Critical Illness insurance, also known as Trauma Insurance in Australia is characterised by lump sum payments for listed medical events. Unlike in the United Kingdom, Trauma Insurance conditions are not standardised and market competition is based on both premium and policy definitions. It is not uncommon for an Australian Trauma Insurance policy to list 40+ definitions, including Cancer, Heart Attack, Strokes. Around 85% of Trauma Insurance claims paid in Australia are for either Cancer or Heart Disease. It is not uncommon for policies to also offer partial payments, if the condition suffered does not meet the full definition required for a full claim payout.
Trauma Insurance policies in Australia are most commonly linked to Life Insurance policies, however can be taken as a stand-alone policy and where a Trauma Insurance policy is linked, it will normally deduct the balance of the insured Life Insurance amount.
Trauma Insurance policies in Australia when used to provide personal protection, are generally not tax deductible and any claim proceeds are not taxable. Trauma Insurance is not offered in Superannuation as the definitions available for payment do not always align with the required conditions of release.
Critical illness insurance options available in Canada:
ROP — Return of premium. If you do not claim a critical illness you can request a return of premium as long as you have fulfilled the minimum time period specified within the policy.
ROPD — Return of premium on Death. Your premiums are returned to your estate. The ROPD is an optional
Term CI — Similar to term life insurance, this critical illness insurance increases in premium cost at the start of each new term. A term is generally 10 years. Term CI expires at age 75 (varies by insurance company).
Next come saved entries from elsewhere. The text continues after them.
(** The state behind a request that has gone out in the buffer [x]. *)
Lemma run_inv_sent n n' c c' m m' p p' l own x i :
  run_inv n c m p l own -> play_inv s c' p' -> send_index p < s_n_requests s ->
  send_index p' = send_index p + 1 ->
  (recv_requests p', send_time_it p', next_send_time p', sending_complete p', iter_time p')
    = (recv_requests p, send_time_it p, next_send_time p, sending_complete p, iter_time p) ->
  i = send_offset c + send_index p ->
  fixed c' = fixed c -> port (cl_udp c') = port (cl_udp c) ->
  out_rep (cl_udp c') [] -> push_head (cl_udp c') = push_head (cl_udp c) + 1 ->
  in_q (cl_udp c') = in_q (cl_udp c) -> next_cr c' = None ->
  x ∈ blocks -> x ∉ own -> pool_blocks (mbuf_pool c') = blocks -> pool_inv (mbuf_pool c') ({[x]} ∪ own) ->
  (exists q, cl_requests c' = <[Z.to_nat i := q]> (cl_requests c)) ->
  (exists pkt, m' !! x = Some pkt /\ buffer_ok (s_ptype s) (s_pkt_size s) pkt
     /\ load 4 (room pkt) (rid_offset (s_ptype s)) = Ok (Z.lxor i (client_bits (cl_id c)))) ->
  (forall y, y <> x -> m' !! y = m !! y) -> wire n' ≡ₚ x :: wire n ->
  run_inv n' c' m' p' l ({[x]} ∪ own).
Proof.
  intros [] Hplay Hlt E1 [= E2 E3 E4 E5 E6] Hi Hfix Eport Hout Hph Hin Hnext Hx Hxo Hbl Hpool (q & Hreqs) (pkt & Hpkt & Hbuf & Hld) Hoth Hw.
  unfold fixed in Hfix. injection Hfix as F1 F2 F3. pose proof (pi_sent _ _ _ ri_play0) as Hsent.
  assert (Hi0 : 0 <= i) by lia.
  assert (Hidx : (Z.to_nat i < length (cl_requests c))%nat).
  { destruct (ri_reqs0 (send_index p)) as (q0 & Hq0 & _); [lia|]. subst i. by eapply lookup_lt_Some. }
  assert (Hp : l ++ wire n' ≡ₚ x :: (l ++ wire n)) by (rewrite Hw; symmetry; apply Permutation_middle).
  assert (Hown : forall a, a ∈ l ++ wire n -> a ∈ own) by (intros a Ha; by destruct (ri_ans0 a Ha) as (? & [? _])).
  split; rewrite ?E1, ?E2, ?E3, ?E4, ?E5, ?E6, ?F1, ?F2, ?Eport, ?Hin, ?Hph; try done.
  - lia.
  - apply Permutation_length in Hw. rewrite Hw. cbn [length]. lia.
  - rewrite size_union by set_solver. rewrite size_singleton. lia.
  - by rewrite F3.
  - intros y Hy. destruct (decide (y = x)) as [->|Hne]; [by exists pkt|]. rewrite Hoth by done. by apply ri_bufs0.
  - apply Permutation_length in Hp. rewrite Hp. cbn [length]. lia.
  - rewrite Hp. apply NoDup_cons. split; [|done]. intros Ha. by apply Hxo, Hown.
  - intros a Ha. rewrite Hp in Ha. rewrite Hreqs, length_insert. apply elem_of_cons in Ha as [->|Ha].
    + exists i. split; [set_solver|]. split; [lia|]. by exists pkt.
    + destruct (ri_ans0 a Ha) as (j & Ho & Hj & pk & Hm & Hl). exists j. split; [set_solver|]. split; [done|].
      exists pk. rewrite Hoth; [done|]. intros ->. by apply Hxo.
  - intros k Hk. destruct (ri_reqs0 k) as (q0 & Hq0 & Hid & Hmb); [lia|]. exists q0. rewrite F2, Hreqs.
    rewrite list_lookup_insert_ne by lia. done.
Qed.
Lemma total_set_fdirs k ctxs :
  total k (set_fdirs dpdk ctxs) (fun r => length r = length ctxs
    /\ forall j c', r !! j = Some c' -> exists c f, ctxs !! j = Some c /\ f <> NULL
         /\ c' = mk_netctx (nx_id c) (nx_port_id c) (nx_flows c ++ [f]) (nx_pool c) (nx_udp c)).
Proof.
  revert k. induction ctxs as [|c ctxs IH]; intros k; cbn [set_fdirs]; [by apply total_ret|].
  eapply (total_bind _ _ _ _ (fun r => exists f, f <> NULL
    /\ r.2 = mk_netctx (nx_id c) (nx_port_id c) (nx_flows c ++ [f]) (nx_pool c) (nx_udp c))).
  - unfold set_fdir, generate_ipv4_flow. rewrite ipv4_rule_eq. eapply (total_bind _ _ _ _ (fun f => f <> NULL)).
    + eapply total_lift_bind; [done|].
      eapply total_bind; [by apply total_call|]. intros res k2 _ Hr. cbn in Hr. subst res. cbn [Z.eqb]. by apply (total_call dpdk 0).
    + intros f k1 _ Hf. rewrite (proj2 (Z.eqb_neq _ _) Hf). apply total_ret. by exists f.
  - intros [e c1] k1 _ (f & Hf & Hc). cbn in Hc. subst c1. eapply total_bind; [apply IH|].
    intros cs k2 _ [Hl Hcs]. apply total_ret. split; [cbn; by rewrite Hl|].
    intros [|j] c' Hj; [injection Hj as <-; by exists c, f|by apply Hcs].
Qed.

(** The configuration [cfg] describes workers with the addresses [net] and the
    schedules [xs], for which there are draws. *)
Record config_ok (cfg : client_cfg) (o : cli) (ch : Z -> Z -> chance) (net : list Z) (xs : list sched_node) : Prop := {
  co_net : cc_net cfg = Some net /\ (0 < length net)%nat /\ Z.of_nat (length net) <= 32767;
  co_remote : op_ips o <> [] /\ op_ports o <> [];
  co_scheds : cc_scheds cfg = Some xs;
  co_draws n : 0 <= n < Z.of_nat (length net) -> draws_ok (Z.of_nat (length net)) (ch n) xs
}.

Lemma total_parse_config k ch cfg o cpus net xs :
  config_ok cfg o ch net xs -> cc_cpus cfg = Some cpus ->
  total k (parse_config dpdk junk mempool_at ch cfg o 0) (fun r => exists ctxs pool ws,
    r = Some (cpus, (ctxs, pool), (ws, Z.of_nat (length net)))
    /\ length ctxs = length net /\ length ws = length net
    /\ (forall j c, ctxs !! j = Some c -> exists addr, net !! j = Some addr
          /\ ctx_ready cfg o (Z.of_nat j) addr c /\ nx_flows c = [] /\ nx_pool c = pool)
    /\ forall j w, ws !! j = Some w -> parsed (Z.of_nat (length net)) xs (op_conc o) (Z.of_nat j) w).
Proof.
  intros [(Hn & H0 & Hmax) [Hi Hp] Hs Hd] Hc. unfold parse_config. rewrite Hc, Hn, Hs.
  eapply total_bind; [apply total_new_contexts; [done|done|lia|lia]|]. intros [ctxs pool] k1 _ (Hl & _ & Hctx).
  destruct (parse_workers_ok ch (op_conc o) (Z.of_nat (length net)) (length net) 0 xs 0) as (ws & E & Hw & Hws);
    [intros m Hm; apply Hd; lia|lia|lia|].
  eapply total_lift_bind; [exact E|]. apply total_ret. by exists ctxs, pool, ws.
Qed.

(** A worker of the client that has been started: its object with the CPU it
    runs on, and its schedules. *)
Record started (n_workers : Z) (xs : list sched_node) (conc : Z) (cpus : list Z) (i : nat) (w : cworker) : Prop := {
  st_obj : exists cpu, cpus !! i = Some cpu
    /\ cw_obj w = Control.with_run false true false
                    (Control.with_cpu cpu (Control.new_Worker_id Control.CLIENT (Z.of_nat i)));
  st_ctx : cw_ctx w = Some (Z.of_nat i);
  st_reqs : scheds_wf 0 (cw_reqs w) (cw_scheds w);
  st_made : made n_workers 0 xs (cw_scheds w);
  st_conc : cw_conc w = conc
}.

(** Such a worker, with its context and buffers, can begin its schedules. *)
Lemma started_ready {P E : Type} `{AllocatorLaws P} (wire : E -> list Z) cfg o n_workers xs conc cpus i addr w c pt sz
    (pool : P) own n m :
  ctx_ready cfg o (Z.of_nat i) addr c -> started n_workers xs conc cpus i w ->
  Z.of_nat (length (cw_reqs w)) < 2 ^ 32 -> wire n = [] -> pool_inv pool own ->
  Z.of_nat (size own) + total_demand conc (sched_of <$> cw_scheds w) <= Z.of_nat (size (pool_blocks pool)) ->
  (forall b, b ∈ pool_blocks pool -> exists pkt, m !! b = Some pkt /\ buffer_ok pt sz pkt) ->
  ready wire pt sz (total_requests (sched_of <$> cw_scheds w))
    (total_demand (max_concurrency (client_of pool w c)) (sched_of <$> cw_scheds w)) n (client_of pool w c) m [] own.
Proof.
  intros [_ [_ Cp] _ [Ci Ch] [Co Cq]] [_ _ Sr _ Sc] Hr Hw Hpool Hsz Hb. pose proof (scheds_wf_total _ _ _ Sr) as Ht.
  split; cbn [client_of cl_udp mbuf_pool cl_requests send_offset max_concurrency]; rewrite ?Cp, ?Ch, ?Cq, ?Hw, ?Sc; try done; try lia.
  - pose proof (Z.mod_pos_bound (Z.of_nat i) 32767). lia.
  - split; [done|lia].
  - cbn [length]. split; [done|lia].
  - apply NoDup_nil_2.
  - by intros a Ha%elem_of_nil.
  - intros k Hk. destruct (scheds_wf_unsent _ _ _ (Z.to_nat k) Sr) as (q & Hq & Hid & Hmb); [lia|].
    exists q. cbn [client_of cl_requests send_offset]. rewrite Z.add_0_l. split; [done|]. split; [lia|done].
Qed.

Lemma launch_started n_workers xs conc cpus (ctxs : list net_ctx) lcore ws :
  (forall cpu, lcore cpu = (0, 0)) -> (length ws <= length cpus)%nat -> (length ws <= length ctxs)%nat ->
  (forall j w, ws !! j = Some w -> parsed n_workers xs conc (Z.of_nat j) w) ->
  exists ws1 ws2, wire_workers cpus ctxs 0 ws = Ok ws1 /\ launch_workers lcore ws1 = Ok ws2
    /\ length ws2 = length ws /\ forall j w, ws2 !! j = Some w -> started n_workers xs conc cpus j w.
Proof.
  intros Hlc Hcpu Hctx Hws. pose proof (wire_workers_ok cpus ctxs 0 ws ltac:(lia) ltac:(lia)) as Hwire.
  rewrite decide_True in Hwire by (left; lia). destruct Hwire as (ws1 & E & Hl & Hw1).
  exists ws1, (launched <$> ws1). split; [done|]. split; [|split; [by rewrite length_fmap|]].
  - apply launch_workers_ok; [done|]. apply Forall_lookup. intros j w' Hj.
    destruct (Hw1 j w' Hj) as (w & cpu & Hw & _ & ->). cbn. rewrite (pa_obj _ _ _ _ _ (Hws j w Hw)). cbn. by split_and!.
  - intros j w'. rewrite list_lookup_fmap, fmap_Some. intros (w1 & Hj & ->).
    destruct (Hw1 j w1 Hj) as (w & cpu & Hw & Hc & ->). destruct (Hws j w Hw) as [P1 P2 P3 P4].
    split; cbn; try done. exists cpu. by rewrite P1.
Qed.

Lemma total_main k arg args ch lcore cfg o cpus net xs :
  config_ok cfg o ch net xs -> cc_cpus cfg = Some cpus -> (length net <= length cpus)%nat ->
  (forall cpu, lcore cpu = (0, 0)) -> (k < 90)%nat ->
  total k (main dpdk junk mempool_at (Some (arg :: args)) ch lcore cfg o) (fun r => exists ctxs ws, r = Some (ctxs, ws)
    /\ length ctxs = length net /\ length ws = length net
    /\ (forall i c, ctxs !! i = Some c -> exists addr f, net !! i = Some addr
          /\ ctx_ready cfg o (Z.of_nat i) addr c /\ nx_flows c = [f] /\ f <> NULL)
    /\ forall i w, ws !! i = Some w -> started (Z.of_nat (length net)) xs (op_conc o) cpus i w).
Proof.
  intros Hcfg Hcpus Hlen Hlc Hk. pose proof (co_net _ _ _ _ _ Hcfg) as (_ & Hpos & Hmax).
  unfold main. eapply total_bind; [by apply total_psp_ok, (total_net_init dpdk 0)|]. intros u k1 L1 _.
  eapply total_bind; [by apply total_parse_config|]. intros r k2 L2 (ctxs & pool & ws & -> & Hl & Hw & Hctx & Hws).
  destruct (launch_started (Z.of_nat (length net)) xs (op_conc o) cpus ctxs lcore ws) as (ws1 & ws2 & E1 & E2 & Hl2 & Hs);
    [done|lia|lia|done|].
  eapply (total_lift_bind _ _ (Some ws1)); [destruct ws; [cbn in Hw; lia|by rewrite E1]|].
  eapply total_bind; [apply (total_init dpdk 0); [done|unfold retry_count; lia]|]. intros ret k3 L3 ->. cbn [Z.eqb negb].
  eapply total_bind; [apply total_set_fdirs|]. intros ctxs2 k4 _ [Hl4 Hctx2].
  eapply total_lift_bind; [exact E2|]. apply total_ret. exists ctxs2, ws2.
  split; [done|]. split; [lia|]. split; [lia|]. split; [|done].
  intros i c' Hi. destruct (Hctx2 i c' Hi) as (c & f & Hc & Hf & ->). destruct (Hctx i c Hc) as (addr & Ha & Hr & Hfl & _).
  exists addr, f. cbn [nx_flows]. rewrite Hfl. split_and!; try done. by destruct Hr.
Qed.

(** The ports of the contexts differ. *)
Lemma ports_differ cfg o (net : list Z) (ctxs : list net_ctx) :
  Z.of_nat (length ctxs) <= 32767 ->
  (forall i c, ctxs !! i = Some c -> exists addr, net !! i = Some addr /\ ctx_ready cfg o (Z.of_nat i) addr c) ->
  NoDup ((fun c => port (nx_udp c)) <$> ctxs).
Proof.
  intros Hl Hc. apply NoDup_alt. intros i j p. rewrite !list_lookup_fmap, !fmap_Some.
  intros (c1 & H1 & E1) (c2 & H2 & E2). pose proof (lookup_lt_Some _ _ _ H1). pose proof (lookup_lt_Some _ _ _ H2).
  destruct (Hc i c1 H1) as (? & _ & R1), (Hc j c2 H2) as (? & _ & R2).
  rewrite E1, (proj2 (cx_addr _ _ _ _ _ R1)), (proj2 (cx_addr _ _ _ _ _ R2)), !Z.mod_small in E2 by lia. lia.
Qed.

End healthy_card.

End schedules.

Arguments sched_node : clear implicits.
Arguments sched_obj : clear implicits.
Arguments chance : clear implicits.
Arguments cworker : clear implicits.
Arguments client_cfg : clear implicits.
Arguments cli : clear implicits.
(** ** Reports *)

Section reports.
(** [per_second n ns]: [n / (ns / 1e9)]; [epoch t0 c]: the number of the epoch in
    which cycle [c] falls; the others are those of [ClientLog]. *)
Context {D : Type} (add : D -> D -> D) (per_second : Z -> Z -> D) (epoch : Z -> Z -> Z).
Context (at_least : Z -> Z -> Z -> Z -> bool) (to_ns : Z -> Z) (tenth : nat -> nat).
Context (iter : list (Z * list ClientRequest) -> list (Z * list ClientRequest)).

(** A schedule that has been played. *)
Record played : Type := mk_played {
  pl_start : Z; pl_last : Z; pl_end : Z; pl_sent : Z; pl_recv : Z; pl_n : Z; pl_times : list Z
}.

(** Times are counted in nanoseconds. *)
Definition since_epoch (t : Z) : Z := u64 t.

Definition ns_diff (start stop : Z) : Z :=
  let ns := stop - start in u64 (if ns <? 0 then -1 else ns).

Definition getRequestsPerSecond (p : played) : D := per_second (pl_recv p) (ns_diff (pl_start p) (pl_end p)).
Definition getOfferedLoad (p : played) : D := per_second (pl_sent p) (ns_diff (pl_start p) (pl_last p)).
Permanent CI — Permanent critical illness insurance is a level term insurance, which means the premiums do not change. Permanent CI does not expire unless requested by the client, or failure to pay.
Second Event. If there is a second critical illness you receive 50% of the policy benefit over and above the base benefit. Second event is an optional rider.
Waiver of premium. The premium are waived if you are disabled. Waiver of premium is an optional rider.